3. Based on my knowledge, the financial statements, and other financial information included in this report, fairly present in all material respects the financial condition, results of operations and cash flows of the registrant as of, and for, the periods presented in this report;

4. The registrant's other certifying officer and I are responsible for establishing and maintaining disclosure controls and procedures (as defined in Exchange Act Rules 13a-15(e) and 15d-15(e)) and internal control over financial reporting (as defined in Exchange Act Rules 13a-15(f) and 15d-15(f)) for the registrant and have:

a. Designed such disclosure controls and procedures, or caused such disclosure controls and procedures to be designed under our supervision, to ensure that material information relating to the registrant, including its consolidated subsidiaries, is made known to us by others within those entities, particularly during the period in which this report is being prepared;

b. Designed such internal control over financial reporting, or caused such internal control over financial reporting to be designed under our supervision, to provide reasonable assurance regarding the reliability of financial reporting and the preparation of financial statements for external purposes in accordance with generally accepted accounting principles;

c. Evaluated the effectiveness of the registrant's disclosure controls and procedures and presented in this report our conclusions about the effectiveness of the disclosure controls and procedures, as of the end of the period covered by this report based on such evaluation; and

d. Disclosed in this report any change in the registrant's internal control over financial reporting that occurred during the registrant's most recent fiscal quarter (the registrant's fourth fiscal quarter in the case of an annual report) that has materially affected, or is reasonably likely to materially affect, the registrant's internal control over financial reporting; and

5. The registrant's other certifying officer and I have disclosed, based on our most recent evaluation of internal control over financial reporting, to the registrant's auditors and the audit committee of the registrant's board of directors (or persons performing the equivalent function);

a. All significant deficiencies and material weaknesses in the design or operation of internal control over financial reporting which are reasonably likely to adversely affect the registrant's ability to record, process, summarize and report financial information; and

b. Any fraud, whether or not material, that involves management or other employees who have a significant role in the registrant's internal control over financial reporting.



Date: May 9, 2005

/s/ Donald K. Daniel
Donald K. Daniel
Senior Vice President and Controller
Principal Accounting Officer


Exhibit 99

Certification of Quarterly Report on Form 10-Q

of National HealthCare Corporation

For The Quarter Ended March 31, 2005

The undersigned hereby certify, pursuant to 18 U.S.C. Section 906 of the Sarbanes-Oxley Act of 2002, that, to the undersigned's best knowledge and belief, the Quarterly Report on Form 10-Q for National HealthCare Corporation ("Issuer") for the period ending March 31, 2005 as filed with the Securities and Exchange Commission on the date hereof (the "Report"):

(a) fully complies with the requirements of section 13(a) or 15(d) of the Securities
Exchange Act of 1934; and
(b) the information contained in the Report fairly presents, in all material respects,
the financial condition and results of operations of the Issuer.

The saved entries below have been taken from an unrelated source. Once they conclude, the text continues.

(* ===== verification/ChatEncodeSpec.v ===== *)
(** * Chat Completions: streaming and complete responses agree

    The specification is a client that reads the chunks of a stream and nothing
    else: it demands that every chunk repeats the id, the date, the model and the
    other fields of the first one, and every choice its index and log
    probabilities; it appends text and tool arguments by index, and takes the
    finish reason and the usage from where the stream says them.  A complete
    response is what that client assembles from the streamed one. *)
From S2P Require Import Prelude Sse Json Canonical ChatEncode.

(** ** The client *)
Record Assembly : Set := mkAssembly {
  as_head : option json_map;
  as_choice : option (Value * Value);
  as_role : option string;
  as_text : string;
  as_tools : list (ChatToolIdentity * string);
  as_finish : option string;
  as_usage : option Value;
  as_failed : option Value
}.

Definition assembly_empty : Assembly := mkAssembly None None None "" [] None None None.

Definition insist (b : bool) : option unit := if b then Some tt else None.

Definition apply_tool (tools : list (ChatToolIdentity * string)) (v : Value)
  : option (list (ChatToolIdentity * string)) :=
  index ← value_get v "index" ≫= as_u64;
  f ← value_get v "function";
  arguments ← get_str f "arguments";
  match get_str v "id" with
  | Some id =>
      name ← get_str f "name";
      if index =? zlen tools then Some (tools ++ [(mkToolIdentity id name, arguments)]) else None
  | None =>
      if index <? zlen tools
      then Some (alter (prod_map id (fun s => s +:+ arguments)) (Z.to_nat index) tools)
      else None
  end.

Fixpoint apply_tools (tools : list (ChatToolIdentity * string)) (l : list Value)
  : option (list (ChatToolIdentity * string)) :=
  match l with
  | [] => Some tools
  | v :: l => tools ← apply_tool tools v; apply_tools tools l
  end.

This Certification accompanies the Quarterly Report on Form 10-Q of the Issuer for the quarterly period ended March 31, 2005.

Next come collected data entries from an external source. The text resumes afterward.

(* ===== verification/Upstream.v ===== *)
(** * Responses and Messages upstreams

    Models the decoders of [crates/wokcore-protocols/src/upstream/mod.rs]: whole
    answers and event streams of the OpenAI Responses and Anthropic Messages
    protocols. *)
From S2P Require Import Prelude Text Sse Json Canonical UpstreamCommon.

Abbreviation event_list := (list CanonicalEvent).

Definition empty_usage : Usage := mkUsage 0 0 None None ∅.

(** [value.get(key).map(|d| optional_u64(d, inner)).transpose()?.flatten()]. *)
Definition nested_u64 (value : Value) (key inner : string) : result GatewayError (option Z) :=
  match value_get value key with
  | None => Ok None
  | Some details => optional_u64 details inner
  end.

(** A second index into an optional value. *)
Definition get2 (value : Value) (key inner : string) : option Value :=
  value_get value key ≫= fun v => value_get v inner.

Section Upstream.
Context `{JsonCrate}.

Definition validate_value_size (value : Value) (maximum_bytes : Z) : result GatewayError unit :=
  guard_err (maximum_bytes <? str_len (to_string value)) invalid_request.

Definition openai_responses_usage (value : option Value) (l : UpstreamLimits)
  : result GatewayError Usage :=
  match value with
  | None => Ok empty_usage
  | Some value =>
      check? validate_value_size value (ul_max_response_body_bytes l);
      let? input := optional_u64 value "input_tokens" in
      let? output := optional_u64 value "output_tokens" in
      let? cached := nested_u64 value "input_tokens_details" "cached_tokens" in
      let? reasoning := nested_u64 value "output_tokens_details" "reasoning_tokens" in
      Ok (mkUsage (default 0 input) (default 0 output) cached reasoning ∅)
  end.

Definition anthropic_usage (value : option Value) (l : UpstreamLimits) : result GatewayError Usage :=
  match value with
  | None => Ok empty_usage
  | Some value =>
      check? validate_value_size value (ul_max_response_body_bytes l);
      let? input := optional_u64 value "input_tokens" in
      let? output := optional_u64 value "output_tokens" in
      let? cached := optional_u64 value "cache_read_input_tokens" in
      Ok (mkUsage (default 0 input) (default 0 output) cached None ∅)
  end.

(** ** Whole answers *)
Definition is_output_text (part : Value) : bool :=
  match get_str part "type" with
  | Some kind => bool_decide (kind = "output_text"%string) || bool_decide (kind = "refusal"%string)
  | None => false
  end.

Definition push_message_part (item_id : string) (l : UpstreamLimits) (events : event_list)
  (part : Value) : result GatewayError event_list :=
  match get_str part "text" with
  | Some text => if is_output_text part then push_text events item_id text false l else Ok events
  | None => Ok events
  end.

Definition push_summary_part (item_id : string) (l : UpstreamLimits) (events : event_list)
  (part : Value) : result GatewayError event_list :=
  match get_str part "text" with
  | Some text => push_text events item_id text true l
  | None => Ok events
  end.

This Certification is executed as of May 9, 2005.

/s/Robert G. Adams
Robert G. Adams
Chief Executive Officer
/s/ Donald K. Daniel
Donald K. Daniel
Principal Accounting Officer

A signed original of this written statement required by Section 906 has been provided to National HealthCare Corporation and will be retained by National HealthCare Corporation and furnished to the Securities and Exchange Commission or its staff upon request.